[Items from a dataset]

BEGIN

(* ===== verification/IntelStore.v ===== *)
(** * Vulnerability intelligence in the database

    Models [src/secopent/infrastructure/repositories/sqlalchemy_intel.py]
    ([SqlAlchemyIntelRepository]) with the rows of
    [infrastructure/db/intel_models.py], the sync of
    [src/secopent/scripts/sync_intel.py] and the router
    [interfaces/api/routers/intel.py].  Parameters: the order in which a query
    without ORDER BY returns rows ([scan]) and in which a set of texts is
    joined ([set_order]), both only permutations; the meaning of an FTS5 query
    ([fts_match]); and whether the database keeps the zone of a DateTime
    column (SQLite stores the local fields, and they are read back as UTC).
    Foreign keys, column widths and commits are not modelled. *)
From S2P Require Import Prelude PyStr PyTime PyFloat Sha256 Canonical PyJson PyText PyIso PyDict Policy Intel.

#[local] Open Scope Z_scope.

(** ** Rows *)
Record CoreVulnerability : Type := mkVulnRow {
  vr_canonical_id : string;
  vr_aliases : list string;
  vr_description : string;
  vr_cvss : list (string * json);
  vr_cwe : list string;
  vr_references : list string;
  vr_published_at : datetime;
  vr_provenance : list (string * json);
  vr_digest : string
}.

(** Rows of the other tables, with the vulnerability they belong to. *)
Record CoreAffectedProduct : Type := mkProductRow { pr_vulnerability_id : string; pr_product : AffectedProduct }.
Record CoreDetectionMapping : Type := mkMappingRow {
  mr_vulnerability_id : string;
  mr_case_version : string;
  mr_detection_type : string;
  mr_risk : string;
  mr_confidence : pyfloat
}.
Record FtsRow : Type := mkFts { fts_canonical_id : string; fts_cve : string; fts_description : string; fts_cwe : string }.

Record Tables : Type := mkTables {
  vulnerabilities : dict CoreVulnerability;
  product_rows : list CoreAffectedProduct;
  signal_rows : dict ExploitationSignal;
  mapping_rows : list CoreDetectionMapping;
  fts_rows : list FtsRow
}.

Inductive column : Type := ColCve | ColCwe | ColDescription.

Definition text_of (c : column) (r : FtsRow) : string :=
  match c with ColCve => fts_cve r | ColCwe => fts_cwe r | ColDescription => fts_description r end.

Module IntelStore.

(** *** JSON columns *)
Definition provenance_to_dict (p : Provenance) : list (string * json) :=
  [("source", JStr (pv_source p)); ("fetched_at", JStr (PyTime.isoformat (fetched_at p))); ("source_version", JStr (source_version p))].

Definition text_item (k : string) (d : list (string * json)) : outcome string :=
  v ← unwrap (field k d) (KeyError k);
  match v with JStr s => Ret s | v => Raise (TypeError (k +:+ ": " +:+ type_name v)) end.

Definition provenance_from_dict (d : list (string * json)) : outcome Provenance :=
  raw ← text_item "fetched_at" d;
  t ← unwrap (PyIso.fromisoformat (PyStr.replace "Z" "+00:00" raw)) (ValueError ("Invalid isoformat string: " +:+ PyStr.repr raw));
  s ← text_item "source" d;
  v ← text_item "source_version" d;
  Intel.check_provenance (mkProvenance s t v).

Definition score_to_dict (e : string * (pyfloat * Provenance)) : outcome (string * json) :=
  s ← Canonical.json_of_float e.2.1;
  Ret (e.1, JObj [("score", s); ("provenance", JObj (provenance_to_dict e.2.2))]).
Definition cvss_to_dict (l : list (string * (pyfloat * Provenance))) : outcome (list (string * json)) := mapM_outcome score_to_dict l.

END

Scan the entries above for the word "infrastructure", then copy every line in which it occurs.

    Models [src/secopent/infrastructure/repositories/sqlalchemy_intel.py]
    [infrastructure/db/intel_models.py], the sync of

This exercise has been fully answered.